Stocks had worst start to December since 2008
With three weeks left until the end of 2018, both the Dow Jones Industrial Average and the S&P 500 are mired deep in the red. And it will be essentially up to the Federal Reserve to determine whether the stock market will extend its winning streak for a third year or take a breather.
Stocks have been on a wild ride recently, sandwiched between the harsh realities of a prolonged trade war with China and hopes that the Fed will back off from its tightening bias.
The lack of certainty on trade and policy has made for a volatile market with the S&P 500 SPX, -2.33% recording 57 sessions of more than 1% moves as of Friday compared with eight in 2017.
This state of confusion is expected to continue unless there is a quick resolution to the U.S.-China standoff, which at the moment appears unlikely.
For a time, it looked as if the U.S. and China had reached a truce with two countries agreeing to a moratorium on additional tariffs in a bid to work out a trade deal.

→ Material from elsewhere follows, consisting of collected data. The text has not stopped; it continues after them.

(* ===== verification/Prelude.v ===== *)
(** * Agent State Storage: verification library

    A shallow embedding of the repository's programs, the storage node above all: their
    components as Rocq definitions with the source's names, translated from the C++, Go and
    Python under src/src, and the theorems that make them correct.

    ** The program

    A node stores two kinds of state. _Agent state_ is sessions, records and blobs that
    clients reach through the AgentState service: every call is resolved to a tenant by
    the peer's certificate, items and records live in an ordered, log-structured
    key-value store, and blobs in files. _KV-cache state_ is payloads that inference
    engines upload under a sequence of tokens and look up by longest prefix: an engine
    reserves a pinned slot, fills it, publishes a watermark and seals it; the node stages
    the bytes in the DRAM tier, indexes a leaf in a radix tree and announces it; a lookup
    takes a counted reference to the leaf of the longest match, and a fetch reads the
    payload from the hottest of the DRAM, NVMe and cold tiers. Around these are the
    write-ahead logs and snapshots that make both durable, and scheduling, quotas,
    access decisions, egress control, sketches and a tensor codec.

    Nodes form a cluster. Each registers in etcd, keeps a directory of the others and ranks
    them for a key by rendezvous hashing; the data service of a node answers a call itself
    or forwards it to the node the ranking, a sketch or a handle names, and payloads move
    between nodes over a transport. A standby subscribes to a node's events and pulls what
    is sealed there. The control plane publishes the view of the cluster and the union of
    the sketches; the agent beside an engine follows the view and answers, over
    shared-memory rings, which node to ask. Applications use the agent state through a
    Python client, which LangGraph's checkpoints and long-term store are built on; engines
    use the cache through adapters over the C interface. The operator publishes which
    certificates belong to a tenant, and nodes follow.

    ** Files and sources (paths below src/src, mostly kvstore-node/src)

    - Foundations: this file (byte strings, fixed-width integers, lists, fields of maps,
      tactics); Crc32.v (the two CRC-32 routines); OrderedMap.v ([std::map]).
    - Ordered log store, session/ordered_log_store.cpp: LogCodec.v (records), LogStore.v
      (the operations on map and file), LogReplay.v, LogDurability.v and LogScan.v (their
      lemmas), LogCorrect.v (the theorems).
    - AgentState service, session/agent_state_service.cpp: KvInterface.v (what the service
      needs of a store, as a class with laws that the log store satisfies), Mtls.v (peer
      identities, security/mtls.cpp), AgentState.v (the handlers), AgentKeys.v,
      AgentItems.v, AgentRecords.v (the theorems), BlobStore.v (session/blob_store.cpp and
      the blob handlers).
    - Prefix index: ArtIndex.v (prefix/art_index.cpp), Lpm.v (prefix/lpm.cpp), ArtWal.v
      (prefix/art_wal.cpp), ArtSnapshot.v (prefix/art_snapshot.cpp), Epoch.v
      (prefix/epoch.cpp).
    - Tiers: Ingest.v (tier/pinned_tier.cpp, ingest/mutable_buffer.cpp,
      ingest/watermark.cpp), DramTier.v (tier/dram_tier.cpp), NvmeTier.v
      (tier/nvme_tier.cpp), ColdTier.v (tier/cold_tier.cpp and its backends and
      decorators, behind an interface with laws), TierManager.v (tier/tier_manager.cpp).
    - The node: Locator.v (core/common: locators, identities, hashes), Events.v
      (prefix/kv_event_stream.cpp), StateWal.v (persist/state_wal.cpp), HeadlessNode.v
      (core-abi/src/headless_node.cpp, which composes all of the above), NodeCorrect.v
      (its theorems).
    - Around them: Scheduler.v (transport/priority_scheduler.cpp), Quota.v (qos), Bloom.v
      (routing/bloom_sketch.cpp), Ring.v (kvagent/src/shmem_ring/sq_cq.cpp), Boundary.v
      (security/boundary_guard.cpp and regulated mode), Access.v (security/rbac.cpp,
      security/audit.cpp), Membership.v (cluster/membership_fsm.cpp, drain_gate.cpp),
      Floats.v (IEEE doubles), TensorCodec.v (codec/kv_tensor_codec.cpp).
    - The cluster: Hrw.v (routing/hrw.cpp), Etcd.v and EtcdWire.v
      (cluster/etcd_client.cpp, cluster/http_etcd_client.cpp), Registrar.v
      (cluster/node_registrar.cpp), Directory.v (cluster/node_directory.cpp,
      cluster/bloom_publisher.cpp), Abi.v (core-abi/src/kv_abi.cpp), NodeService.v
      (grpc/node_data_service.cpp), Cluster.v (several such servers and the calls in
      progress), ServiceCorrect.v (the service on the node), Transport.v
      (transport/tcp_backend.cpp and the loopback), Nixl.v (transport/nixl_wrapper.cpp),
      Replication.v (core-abi/src/replication).
    - Other programs: AgentRouter.v (kvagent), ControlPlane.v (control-plane/internal),
      SdkClient.v and SdkLangGraph.v (sdk/python), Adapter.v (adapters/core and
      adapters/sglang), Vllm.v (adapters/vllm), Identity.v (the publisher of identities in
      operator/internal/controller and cluster/identity_watcher.cpp).

    Components meet at interfaces. A class states what one needs of another and the laws
    the theorems use; the other's file gives the instance: the ordered store of the service
    (KvInterface.v), the cold tier (ColdTier.v), the node behind the C interface (Abi.v),
    the source of a replica (Replication.v), the backend of a transfer (Nixl.v), the
    service as a client sees it (SdkClient.v) and the slots an engine writes (Adapter.v).

    ** How the code is modelled

    A class is a record of its fields and each method a function on it that returns its
    result and the new record, with every early return. A 32- or 64-bit integer is a [Z]
    that is wrapped ([u32], [u64]) where the code computes with it. Bytes are
    [list byte]. Hash maps are [gmap]s; where an order is visible the model is a list.
    A call that takes a mutex for its whole length is one step. Where a call releases it
    in the middle (NVMe, quotas, access decisions) or is lock-free (the ring, the
    epochs), its atomic parts are steps of their own, and the theorems are about every
    interleaving of them. Memory is that of x86-TSO for the epochs, whose protocol depends
    on it (Epoch.v), and sequentially consistent elsewhere. System calls are outcomes:
    a script says what each [write], [fsync] or [rename] does, and a theorem without
    a hypothesis on the script holds whatever fails. A crash is what is left in the files.
    Libraries that are not in the repository (BLAKE3, zstd, AES-GCM, HTTP) are parameters,
    with their documented behaviour as named hypotheses or class laws.

    ** What is proved

    The comment before each theorem states its conditions; in short:

    - Durability: an acknowledged batch of the log store survives every sequence of
      failed appends (whose rollback succeeds), compactions, crashes and restarts; the two
      write-ahead logs, as long as no append failed, and the snapshots restore exactly what
      was acknowledged; a failed blob upload changes no blob, and leaves at most a
      temporary file that the next start removes.
    - Service: each handler's effect on a session or a tenant's records, and that calls
      of one tenant neither change nor depend on another's keys.
    - Index: the radix tree is a finite map and its lookup the longest-prefix match;
      reclamation frees nothing that a reader can reach, as long as it and the writer exclude
      each other and a thread holds one guard at a time.
    - Tiers: each tier is a map from keys to payloads up to the evictions it reports, over
      faults (but for failed submissions to io_uring) and, where no two calls on one key
      overlap, interleavings; the manager returns only what was stored for a key, and the
      hottest copy.
    - Node: slots and references are never leaked or dropped too early in any sequence of
      calls; an upload under a key that is not in DRAM is fetched back unchanged whatever
      other clients do meanwhile; a state entry outlives its eviction.
    - Concurrency and policy: the ring delivers every element once, quotas hold under
      interleaving, no scheduled item is lost, access decisions are never staler than the
      cache's lifetime, regulated mode starts only with every egress covered.
    - Codec: the decoder returns what the encoder predicted from, within half a quantisation
      step of the data, and never reads beyond a buffer whatever the bytes.
    - Cluster: a directory converges to the registrations, if none is missed at its start,
      and these last as long as they are renewed; routed calls end whatever else happens; a
      handle serves only its owner; what is uploaded through the service is found and fetched
      through it; a transfer returns, and brings exactly the bytes of the peer; a standby
      serves what its primary sealed and, with one poller, applies nothing twice.
    - Control plane and agent: published views are the membership, published sketches miss no
      key, an agent sends nothing to a node whose drain marker was read and answers with
      routes that are fresh.
    - Clients: a conversation, a checkpoint and a search are read back exactly, however the
      server cuts its pages; what an engine stores uncompressed through an adapter it
      retrieves, layer by layer, and handles of lookups are released once.
    - Identities: a publication leaves exactly the allow-list of the tenant, one document for
      each key, and the registry of a node that gets every change is what is published.

    Where the code does less than it says, a theorem or example shows the state it
    reaches: log records of 4 GiB, appends after a failed append, overlapping NVMe calls
    on one key, an io_uring submission that failed and runs later, nested epoch guards and
    memory orders that are too weak, tier keys shared by tenants, a claimed leaf whose
    removal is not logged, a drain marker that closes another node's gate, chunks a standby
    loses or applies twice, registrations and markers missed at the start of a watch, payloads of a partial
    chunk, a name that keeps its access after it was replaced, identities that share a key.

    ** Fuel and bounds

    Loops that are not structural take fuel that the caller computes from the input: a
    record of a log is at least a constant number of bytes, so the length of the file
    bounds the replay; an eviction removes an entry, so the number of entries bounds the
    eviction loops; the snapshot reader consumes a byte at least every second call. The
    theorems about the operations have no hypothesis on fuel: the operations give
    themselves enough, which the lemmas about the loops show. Counters that the code
    leaves to grow are bounded where a theorem says so: fewer than 2^32 open handles,
    fewer than 2^64 reservations, ring cursors below 2^62. The loops of a client over the
    pages of a server it does not know have as fuel the number of requests; their theorems
    say that one more than there are entries is enough, and that with it they answer.

    ** Not modelled

    UCX, the RocksDB store and the seal path through it, X.509 decoding, request signing,
    the encodings of JSON and protobuf, and opening sockets and channels: they are input and
    output through third-party libraries. Logging, metrics and tracing: output only. The
    main programs: flags and start-up. The operator, but for its publisher of identities, and
    the command line: they translate between Kubernetes, etcd and a terminal. Of the engine
    adapters, those that repeat the calls of the modelled one for other engines, the wrappers
    for Rust and TensorRT-LLM, and what reads the objects of an engine. The asynchronous
    twins of the Python client repeat the synchronous calls. Inside the node the races of one call with
    another, the restore of the tree at start and the callback threads of event
    subscriptions, but for those of a standby, are left out. *)

From Stdlib Require Import ZArith Lia NArith.
From Stdlib Require Export Strings.Byte.
From stdpp Require Export base list gmap option numbers strings.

In underscoring how important a bilateral deal is, President Donald Trump tweeted that the two sides are in touch and negotiations are proceeding smoothly.
However, the newfound goodwill between the two countries did not last long with the headline-grabbing arrest of a high-profile Chinese tech executive by Canadian authorities on behalf of the U.S.
Stocks cratered on the news with the Dow plunging more than 700 points on Thursday. But in a dramatic turnaround, the blue-chip index clawed back lost ground following a Wall Street Journal report that the central bank could take a wait-and-see approach in 2019, an indication of how sensitive investors have become to the Fed.
The Federal Open Market Committee is widely expected to raise interest rates when it meets Dec. 18-19, particularly after Friday’s job report.
The U.S. economy added 155,000 new jobs last month, below the 190,000 forecast by economists in a MarketWatch survey. The unemployment rate, however, held steady at 3.7% while average hourly earnings grew 6 cents per hour from October.
“December hike is a go,” said Joseph Song, U.S. economist at Bank of America Merrill Lynch, in a note to clients. “[The] job report is consistent with what the Fed is looking for: steady job gains, further downward pressure on the unemployment rate leading to modest wage pressures. This should leave the committee comfortable with raising rates at the December meeting and shift towards greater data dependence as labor market conditions begin to cool to more sustainable levels.”
With the decision a foregone conclusion, it will be Powell’s remarks in the aftermath that carry more weight. If he strikes a conciliatory tone and indicates that the Fed may slow the pace of rate increases, it could help to fuel the much anticipated Santa rally.
Next week, investors will get a better read of inflation with a series of data on the consumer prices slated for release.
“The human mind feels most comfortable if there is a logic to what is going on in the world. This is also the case for investors in markets. We need a story, and markets get anxious if there are too many unquantifiable signals and no clear signs of a consistent narrative,” wrote Torsten Slok, chief international economist at Deutsche Bank Securities, in a report.
As such, until a more concise picture emerges of where the Fed stands on interest rates and where the trade war is headed, the market is likely to remain in roller-coaster mode, ensuring that investors will stay on their toes with the holidays right around the corner.
The stock market tumbled Friday with all major indexes marking their worst start to a December since 2008. For the year, the S&P 500 and the Dow DJIA, -2.24% are both down more than 1% while the Nasdaq COMP, -3.05% is up 1%.